January 12, 2024

APC leaders talk MOU and more in FDA listening session

In a listening session with representatives from FDA’s Center for Drug Evaluation & Research this week, APC leaders again pressed FDA to support a proposal to eliminate the MOU on interstate shipments of compounded medications. 

“It’s been 27 years,” said APC Governmental Affairs Counsel David Pore in the meeting. “We’d like to put this thing to rest, and we suspect you do, too.”

Authorized by Congress in 1997, the memorandum of understanding with states was intended to provide FDA information from pharmacies that distributed more than 50 percent of their preparations across state lines. Over the years, FDA proposed several iterations of an MOU, each of which extended the reporting beyond what Congress authorized to include dispensing by traditional pharmacies pursuant to a prescription. Though the passage of DQSA and the creation of 503B outsourcing facilities – and the resulting guidance from FDA limiting 503A pharmacies to patient-specific dispensing – made the MOU obsolete, the mandate for an MOU remained in the Food, Drug and Cosmetic Act. In 2021, FDA finalized an MOU that was immediately challenged in federal court by compounding pharmacies. The court found that FDA had not followed proper procedure in promulgating that MOU and sent the agency back to the drawing board.

“DQSA pre-empted the need for an MOU,” APC’s Scott Brunner said in the meeting. “So what we’re proposing is that we eliminate that requirement in federal law and replace it with mandatory reporting by 503A pharmacies that ship more than 50 percent of their patient-specific compounded meds out of state. We would add to that a mandatory framework for all 503A pharmacies to report serious adverse events – something the agency has long sought.”

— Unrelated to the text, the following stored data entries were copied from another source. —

(** * excel-mcp-server: a shallow embedding of [src/app.py]

    The Flask endpoint [run_tool] dispatches five spreadsheet tools over
    openpyxl.  This file embeds the dispatcher and the parts of Python and of
    openpyxl that decide what the tools return: Python's numbers (ints and
    IEEE binary64 floats, with [float()], [int()], ["%.16g"] and [repr]),
    openpyxl's cell model, its range lookup ([Worksheet.__getitem__],
    [iter_rows]), and the way it writes cells into and reads cells from the
    sheet XML.  The zip/XML container itself is modelled by an injective
    encoding of the cell-level content of the file. *)

From Stdlib Require Import ZArith String Ascii List Bool Lia.
From stdpp Require Import countable strings.
Import ListNotations.
Open Scope Z_scope.
Set Warnings "-register-all,-abstract-large-number".

(* ================================================================== *)
(** ** Python floats: IEEE 754 binary64 *)

(** [F64 neg m e] is [(-1)^neg * m * 2^e] in canonical form: a normal
    number has [2^52 <= m < 2^53] and [-1074 <= e <= 971], a subnormal
    number or a zero has [m < 2^52] and [e = -1074]. *)
Inductive float64 :=
| F64 (neg : bool) (m : Z) (e : Z)
| FInf (neg : bool)
| FNaN.

Definition prec : Z := 53.
Definition emin : Z := -1074.
Definition emax : Z := 971.

(** [p / (q * 2^e)] as a numerator and a denominator. *)
Definition scale2 (p q e : Z) : Z * Z :=
  if 0 <=? e then (p, q * 2 ^ e) else (p * 2 ^ (- e), q).

(** Round the non-negative rational [p / q] (with [q > 0]) to the nearest
    binary64 value, ties to even, as every correctly rounded operation of
    CPython does; [neg] is the sign of the result. *)
Definition round_binary64 (neg : bool) (p q : Z) : float64 :=
  if p =? 0 then F64 neg 0 emin else
  let e1 := Z.log2 p - Z.log2 q - prec in
  let '(n1, d1) := scale2 p q e1 in
  let e2 := if 2 ^ prec <=? n1 / d1 then e1 + 1 else e1 in
  let e := Z.max e2 emin in
  let '(n, d) := scale2 p q e in
  let m := n / d in
  let r := n mod d in
  let m1 := if (d <? 2 * r) || ((2 * r =? d) && Z.odd m) then m + 1 else m in
  let '(m2, e3) := if m1 =? 2 ^ prec then (2 ^ (prec - 1), e + 1) else (m1, e) in
  if emax <? e3 then FInf neg else F64 neg m2 e3.

(** Round [n * 2^e] ([n] an integer of any sign). *)
Definition round_scaled (n e : Z) : float64 :=
  let '(p, q) := scale2 (Z.abs n) 1 (- e) in
  round_binary64 (n <? 0) p q.

Definition f64_is_finite (x : float64) : bool :=
  match x with F64 _ _ _ => true | _ => false end.

(** The exact value of a finite float as a numerator and a denominator. *)
Definition f64_num_den (x : float64) : Z * Z :=
  match x with
  | F64 neg m e =>
      let '(p, q) := scale2 m 1 (- e) in ((if neg then - p else p), q)
  | _ => (0, 1)
  end.

(* ================================================================== *)
(** ** Python exceptions and the exception monad *)

Inductive exn :=
| KeyError (msg : string)
| TypeError (msg : string)
| ValueError (msg : string)
| AttributeError (msg : string)
| OSError (msg : string)
| IndexError (msg : string)
| OverflowError (msg : string)
| ZeroDivisionError (msg : string)
| IllegalCharacterError (msg : string)
| HTTPError (msg : string).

CDER Director Gail Bormel indicated that the agency is looking seriously at the proposal.

Other topics discussed at the meeting were:

  • Status of draft guidance on 503B wholesaling.
  • FDA’s process and evidence for recent reclassifications of substances to Category 2.
  • Recent draft guidance on 503A bulks list process.
  • FDA efforts to confront fraudulent sellers of semaglutide/tirzepatide. 
  • Anticipated changes to the process for adding substances to the “demonstrably difficult to compound” list.
  • Possible enhancements to the FDA drug shortage list, including redefining the definition of shortage.

In addition to Pore and Brunner, APC representatives on the call were Board Chair-elect Joe Navarra, Immediate Past Board Chair Anthony Grzib, Board Members Matt Martin and Philip Smyth, Director of Public Policy Savannah Cunningham, and Director of Communications Allie Jo Shipman.